Let me dumb it down slightly to explain: Imagine you are a manufacturer and you need to build a website. You could go to one of those platforms where you drag and drop some widgets, pages, and solutions on there and type some text, or you could have a whole team of dedicated programmers make a professional website. Traditional automakers are trying to do the former with electric cars and self-driving. They are ordering LEGOs from different companies and hoping they fit together. Where they do not fit, they simply use a knife to carve one LEGO to make it fit the other. Tesla, on the other hand, is a lot more like what you see in this Tweet liked by Elon Musk:
Gotta love zero tolerance machining 🖤 pic.twitter.com/EaXmJ8w9mK
— World of Engineering (@engineers_feed) June 2, 2019
With Tesla’s new HW3 computer, everything is made to fit like a glove, to fit almost as well as what you see in the tweet above. Elon Musk has said that Full Self-Driving only really makes sense in an electric car, and he is right. To focus that a bit more appropriately, it isn’t worth doing it for an internal combustion engine car. The lack of instant torque makes self-driving less effective and less safe when it comes to avoiding crashes and with slippery and icy road conditions, something we will dive into in an upcoming article.

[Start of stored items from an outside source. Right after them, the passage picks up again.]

(** C13. However calls interleave, fail and are abandoned, an experiment has at
    most one runner that has not finished, and that runner is the registered
    one or its id is still reserved, so that no second one is started beside
    it. *)
Theorem service_single_runner s i r : service_reachable s -> sv_runs s !! i = Some r -> sr_finished r = false ->
  (forall j r', sv_runs s !! j = Some r' -> sr_experiment_id r' = sr_experiment_id r -> sr_finished r' = false -> j = i) /\
  ((exists e, sv_experiments s !! sr_experiment_id r = Some e /\ en_run e = i) \/ sr_experiment_id r ∈ sv_starting s).
Proof.
  intros Hok%service_reachable_ok Hr Hf. split.
  - intros j r' Hr' Hid Hf'. by eapply (so_single _ Hok).
  - destruct (decide (sr_experiment_id r ∈ sv_starting s)) as [Hs|Hs]; [by right|]. left. by apply (so_free _ Hok).
Qed.

(** ** Abandoned starts *)

(** The id is reserved and nobody will free it. *)
Definition stuck (x : string) (s : Service) : Prop := x ∈ sv_starting s /\ forall c h, sv_calls s !! c = Some h -> start_id h <> Some x.
Definition runs_of (x : string) (s : Service) : list nat := filter (fun i => sr_experiment_id <$> sv_runs s !! i = Some x) (seq 0 (length (sv_runs s))).

Lemma mild_stuck x s s' : mild s s' -> stuck x s -> stuck x s' /\ runs_of x s' = runs_of x s.
Proof.
  intros [Hex Hst Hruns Hlen Hcalls Hnext] [Hx Hno]. split; [split; [by rewrite Hst|]|].
  - intros c h Hc Hs. destruct (Hcalls c h Hc) as [H|(H & _)]; [by eapply Hno|]. by rewrite H in Hs.
  - unfold runs_of. rewrite Hlen. apply list_filter_iff. intros i. destruct (sv_runs s !! i) as [r|] eqn:E.
    + destruct (runs_grow_lookup _ _ _ _ Hruns E) as (r' & -> & Hg). cbn. by rewrite (rg_id _ _ Hg).
    + destruct (sv_runs s' !! i) as [r'|] eqn:E'; [|done]. apply lookup_lt_Some in E'. apply lookup_ge_None in E. lia.
Qed.

Lemma filter_ext_in {A : Type} (P Q : A -> Prop) `{forall a, Decision (P a), forall a, Decision (Q a)} (l : list A) : (forall a, a ∈ l -> P a <-> Q a) -> filter P l = filter Q l.
Proof.
  induction l as [|a l IH]; intros Heq; [done|]. rewrite !filter_cons, IH by (intros b Hb; apply Heq; by right).
  specialize (Heq a ltac:(by left)). destruct (decide (P a)), (decide (Q a)); tauto || done.
Qed.
(* ===== verification/Decimal.v ===== *)
(** Numbers as text: the decimal digits [to_string] writes read back as the
    number. *)
From stdpp Require Import pretty.
From S2P Require Import Prelude Types Rng Client SynthTypes StoreTypes SynthDriver SynthConfig Fault FakeSynth.
Local Open Scope string_scope.
Local Open Scope list_scope.

(** A decidable property of the numbers below a bound is checked on each. *)
Lemma below_forall (bound : N) (P : N -> Prop) `{!forall n, Decision (P n)} n : (n < bound)%N ->
  forallb (fun k => bool_decide (P (N.of_nat k))) (seq 0 (N.to_nat bound)) = true -> P n.
Proof.
  intros Hn Hall. rewrite forallb_forall in Hall. specialize (Hall (N.to_nat n)). rewrite N2Nat.id in Hall. apply (bool_decide_unpack _), Is_true_true, Hall.
  apply in_seq. lia.
Qed.

Lemma pretty_digit d : (d < 10)%N -> Ascii.N_of_ascii (pretty_N_char d) = (48 + d)%N.
Proof. intros Hd. by apply (below_forall 10 (fun d => Ascii.N_of_ascii (pretty_N_char d) = (48 + d)%N)). Qed.

Lemma pretty_go_digits x : forall s, forallb is_digit (bytes_of_string s) = true -> forallb is_digit (bytes_of_string (pretty_N_go x s)) = true /\
  digits_value (bytes_of_string (pretty_N_go x s)) = foldl (fun v d => 10 * v + (d - 48))%N x (bytes_of_string s).
Proof.
  induction (N.lt_wf_0 x) as [x _ IH]. intros s Hs. destruct (decide (0 < x)%N) as [Hx|Hx]; [|replace x with 0%N by lia; by rewrite pretty_N_go_0].
  rewrite pretty_N_go_step by done. assert (x mod 10 < 10)%N as Hm by (apply N.mod_lt; lia).
  assert (bytes_of_string (String (pretty_N_char (x mod 10)) s) = (48 + x mod 10)%N :: bytes_of_string s) as Eb by (by rewrite <- pretty_digit).
  destruct (IH (x / 10)%N ltac:(by apply N.div_lt) (String (pretty_N_char (x mod 10)) s)) as [H1 H2].
  - rewrite Eb. cbn [forallb]. rewrite Hs, andb_true_r. unfold is_digit, between. clear -Hm. generalize dependent (x mod 10)%N. intros d Hd. apply andb_true_intro. split; apply N.leb_le; lia.
  - split; [done|]. rewrite H2, Eb. cbn [foldl]. f_equal. pose proof (N.div_mod x 10 ltac:(done)) as E. clear -E.
    generalize dependent (x / 10)%N. generalize dependent (x mod 10)%N. intros d q E. lia.
Qed.

Lemma pretty_digits x : forallb is_digit (bytes_of_string (pretty x)) = true /\ digits_value (bytes_of_string (pretty x)) = x.
Proof.
  unfold pretty, pretty_N. case_decide; [by subst|]. destruct (pretty_go_digits x "" eq_refl) as [H1 H2]. by rewrite H2.
Qed.

Lemma bytes_of_string_app a b : bytes_of_string (a +:+ b) = bytes_of_string a ++ bytes_of_string b.
Proof. induction a as [|c a IH]; [done|]. exact (f_equal (cons (Ascii.N_of_ascii c)) IH). Qed.
Definition update_status (status : MetricsStatus) (s : MetricsSnapshot) : MetricsSnapshot :=
  mkMetricsSnapshot (my_expansions_total status) (my_nodes_kept status) (my_nodes_dup status) (my_nodes_regression status) (my_best_score status)
    (my_frontier_size status) (my_archive_cells status) (my_escalation_level status) (my_slot_utilization status)
    (mx_pipeline_queue_depth_submit s) (mx_pipeline_queue_depth_complete s) (mx_jobs_failed_total s) (mx_batch_latency s) (mx_observatory_dropped_total s).
(** The gauges of the pipeline: the queue depths of [g], and the totals. *)
Definition update_pipeline_gauges (g : Gauges) (jobs_failed_total batch_latency_count batch_latency_ms_sum : N) (s : MetricsSnapshot) : MetricsSnapshot :=
  mkMetricsSnapshot (mx_expansions_total s) (mx_nodes_kept s) (mx_nodes_dup s) (mx_nodes_regression s) (mx_best_score s)
    (mx_frontier_size s) (mx_archive_cells s) (mx_escalation_level s) (mx_slot_utilization s)
    (queue_depth_submit g) (queue_depth_complete g) jobs_failed_total
    (<[StageExecute := mkHistogramSnapshot (f64_div (f64_of_N batch_latency_ms_sum) (f64_of_N 1000)) batch_latency_count]> (mx_batch_latency s))
    (mx_observatory_dropped_total s).
Definition as_secs_f64 (secs nanos : N) : f64 := f64_add (f64_of_N secs) (f64_div (f64_of_N nanos) (f64_of_N 1000000000)).
Definition observe_batch_latency (stage : BatchLatencyStage) (secs nanos : N) (s : MetricsSnapshot) : MetricsSnapshot :=
  let histogram := default HistogramSnapshot_default (mx_batch_latency s !! stage) in
  mkMetricsSnapshot (mx_expansions_total s) (mx_nodes_kept s) (mx_nodes_dup s) (mx_nodes_regression s) (mx_best_score s)
    (mx_frontier_size s) (mx_archive_cells s) (mx_escalation_level s) (mx_slot_utilization s)
    (mx_pipeline_queue_depth_submit s) (mx_pipeline_queue_depth_complete s) (mx_jobs_failed_total s)
    (<[stage := mkHistogramSnapshot (f64_add (hs_sum_seconds histogram) (as_secs_f64 secs nanos)) (N.min (hs_count histogram + 1) u64_max)]> (mx_batch_latency s))
    (mx_observatory_dropped_total s).
Definition set_observatory_dropped_total (dropped_total : N) (s : MetricsSnapshot) : MetricsSnapshot :=
  mkMetricsSnapshot (mx_expansions_total s) (mx_nodes_kept s) (mx_nodes_dup s) (mx_nodes_regression s) (mx_best_score s)
    (mx_frontier_size s) (mx_archive_cells s) (mx_escalation_level s) (mx_slot_utilization s)
    (mx_pipeline_queue_depth_submit s) (mx_pipeline_queue_depth_complete s) (mx_jobs_failed_total s) (mx_batch_latency s) dropped_total.
(* ===== verification/Transcript.v ===== *)
(** Transcripts of fake-world runs (crates/orch-fakes/src/transcript.rs): the
    bytes of actions, states and steps, and the hash over them. *)
From S2P Require Import Prelude Types Rng Grid.
Local Open Scope list_scope.

Definition action_tag (a : GridAction) : N := match a with Wait => 0 | Up => 1 | Down => 2 | Left => 3 | Right => 4 | Attack => 5 end.
Definition outcome_tag (o : StepOutcome) : N :=
  match o with Moved => 0 | BlockedByWall => 1 | BlockedByDoor => 2 | PickedKey => 3 | HitBoss => 4 | BossDefeated => 5 | GoalReached => 6 | Noop => 7 end.

Record TranscriptBuilder := mkTranscriptBuilder { tb_seed : N; tb_bytes : list N }.
Definition TranscriptBuilder_new (seed : N) : TranscriptBuilder := mkTranscriptBuilder seed [].
Definition push_bytes (bytes : list N) (b : TranscriptBuilder) : TranscriptBuilder := mkTranscriptBuilder (tb_seed b) (tb_bytes b ++ bytes).

Section Transcript.
Context `{B3 : Blake3}.

Definition transcript_preimage (seed : N) (bytes : list N) : list N :=
  bytes_of_string "orch-fakes/transcript/v1" ++ le_bytes 8 seed ++ le_bytes 8 (N.of_nat (length bytes)) ++ bytes.
Definition hash_transcript (seed : N) (bytes : list N) : list N := blake3 (transcript_preimage seed bytes).

Definition append_action (action : GridAction) (b : TranscriptBuilder) : TranscriptBuilder := push_bytes [action_tag action] (push_bytes [160%N] b).
Definition append_state (s : GridState) (b : TranscriptBuilder) : TranscriptBuilder :=
  push_bytes (grid_state_hash s) (push_bytes [Room_id (gs_room s); gs_x s; gs_y s; gs_keys s; gs_boss_hp s] (push_bytes [176%N] b)).
Definition append_step (before : GridState) (action : GridAction) (after : GridState) (outcome : StepOutcome) (b : TranscriptBuilder) : TranscriptBuilder :=
  push_bytes [outcome_tag outcome] (append_state after (append_action action (append_state before (push_bytes [192%N] b)))).
Definition transcript_finish (b : TranscriptBuilder) : list N := hash_transcript (tb_seed b) (tb_bytes b).

(** ** What a transcript says *)

(** The calls a builder has had. *)
Inductive Entry := TookAction (a : GridAction) | SawState (s : GridState) | TookStep (before : GridState) (a : GridAction) (after : GridState) (o : StepOutcome).
Definition append_entry (b : TranscriptBuilder) (e : Entry) : TranscriptBuilder :=
  match e with TookAction a => append_action a b | SawState s => append_state s b | TookStep s a s' o => append_step s a s' o b end.
Definition transcript (seed : N) (es : list Entry) : TranscriptBuilder := foldl append_entry (TranscriptBuilder_new seed) es.

Definition action_bytes (a : GridAction) : list N := [160%N; action_tag a].
Definition seen_bytes (s : GridState) : list N := [176%N; Room_id (gs_room s); gs_x s; gs_y s; gs_keys s; gs_boss_hp s] ++ grid_state_hash s.
Definition entry_bytes (e : Entry) : list N :=
  match e with
  | TookAction a => action_bytes a
  | SawState s => seen_bytes s
  | TookStep s a s' o => [192%N] ++ seen_bytes s ++ action_bytes a ++ seen_bytes s' ++ [outcome_tag o]
  end.

Lemma append_entry_bytes b e : append_entry b e = push_bytes (entry_bytes e) b.
Proof. destruct b, e; unfold append_entry, append_step, append_state, append_action, push_bytes; cbn; f_equal; by rewrite <- ?app_assoc. Qed.

Lemma transcript_bytes es : forall b, foldl append_entry b es = push_bytes (concat (entry_bytes <$> es)) b.
Proof.
  induction es as [|e es IH]; intros b; cbn; [destruct b; unfold push_bytes; cbn; by rewrite app_nil_r|].
  rewrite IH, append_entry_bytes. unfold push_bytes. cbn. by rewrite app_assoc.
Qed.

Lemma action_tag_inj a a' : action_tag a = action_tag a' -> a = a'.
Proof. by destruct a, a'. Qed.
Lemma outcome_tag_inj o o' : outcome_tag o = outcome_tag o' -> o = o'.
Proof. by destruct o, o'. Qed.

Lemma seen_bytes_inj s s' r r' : seen_bytes s ++ r = seen_bytes s' ++ r' -> s = s' /\ r = r'.
Proof.
  unfold seen_bytes. cbn. intros [= Hroom Hx Hy Hk Hb Hr]. assert (s = s') as ->.
  { destruct s as [? ? room ? ?], s' as [? ? room' ? ?]. cbn in *. subst. by destruct room, room'. }
  split; [done|]. by apply app_inv_head in Hr.
Qed.

(** Entries are a prefix code: none is the start of another. *)
Lemma entry_bytes_inj e e' r r' : entry_bytes e ++ r = entry_bytes e' ++ r' -> e = e' /\ r = r'.
Proof.
  destruct e as [a|s|s a t o], e' as [a'|s'|s' a' t' o']; try (by intros [=]).
  - cbn. intros [= Ha ->]. by rewrite (action_tag_inj _ _ Ha).
  - intros H. destruct (seen_bytes_inj s s' r r' H) as [-> ->]. done.
  - cbn [entry_bytes]. intros H. rewrite <- !app_assoc in H. apply (f_equal tail) in H. cbn [tail app] in H.
    destruct (seen_bytes_inj _ _ _ _ H) as [-> H1]. apply app_inj_1 in H1 as [[= Ha] H2]; [|done].
    destruct (seen_bytes_inj _ _ _ _ H2) as [-> H3]. injection H3 as Ho ->. by rewrite (action_tag_inj _ _ Ha), (outcome_tag_inj _ _ Ho).
Qed.

Lemma entries_inj es : forall es', concat (entry_bytes <$> es) = concat (entry_bytes <$> es') -> es = es'.
Proof.
  induction es as [|e es IH]; intros [|e' es']; cbn; [done|by destruct e'|by destruct e|]. intros [-> H]%entry_bytes_inj. by rewrite (IH _ H).
Qed.

(** A transcript hash stands for one run: two transcripts whose hashed
    bytes agree have the same seed and the same sequence of actions, states,
    steps and outcomes. *)
Theorem transcript_injective seed seed' es es' : (seed <= u64_max)%N -> (seed' <= u64_max)%N ->
  transcript_preimage seed (tb_bytes (transcript seed es)) = transcript_preimage seed' (tb_bytes (transcript seed' es')) -> seed = seed' /\ es = es'.
Proof.
  intros Hs Hs'. unfold transcript, transcript_preimage. rewrite !transcript_bytes. cbn [push_bytes TranscriptBuilder_new tb_bytes app]. intros H%app_inv_head.
  apply app_inj_1 in H as [H1 H]; [|by rewrite !le_bytes_length]. apply app_inj_1 in H as [_ H]; [|by rewrite !le_bytes_length].
  split; [by apply le_bytes_u64_inj|]. by apply entries_inj.
Qed.
End Transcript.

Lemma transcript_injective_witness :
  let s := mkGridState 1 2 RoomStart 0 3 in
  transcript_preimage 7 (tb_bytes (transcript (B3 := toy_blake3) 7 [TookStep s Up s BlockedByWall; TookAction Wait])) <>
  transcript_preimage 7 (tb_bytes (transcript (B3 := toy_blake3) 7 [TookStep s Up s Noop; TookAction Wait])).
Proof.
  cbv zeta. intros H. apply (transcript_injective (B3 := toy_blake3) 7 7) in H; [|done|done]. destruct H as [_ H]. discriminate H.
Defined.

The most important reason, however, is that investing resources in a self-driving solution for a dying and soon-to-be-extinct product category like a gas car is just dumb, plain and simple.
When making a self-driving solution for an electric car, power efficiency might be the second most important metric after safety, and it is currently not getting nearly enough consideration (or, at least, not effectively so) by any other automaker or chipmaker. This is yet another reason why Tesla is light years ahead.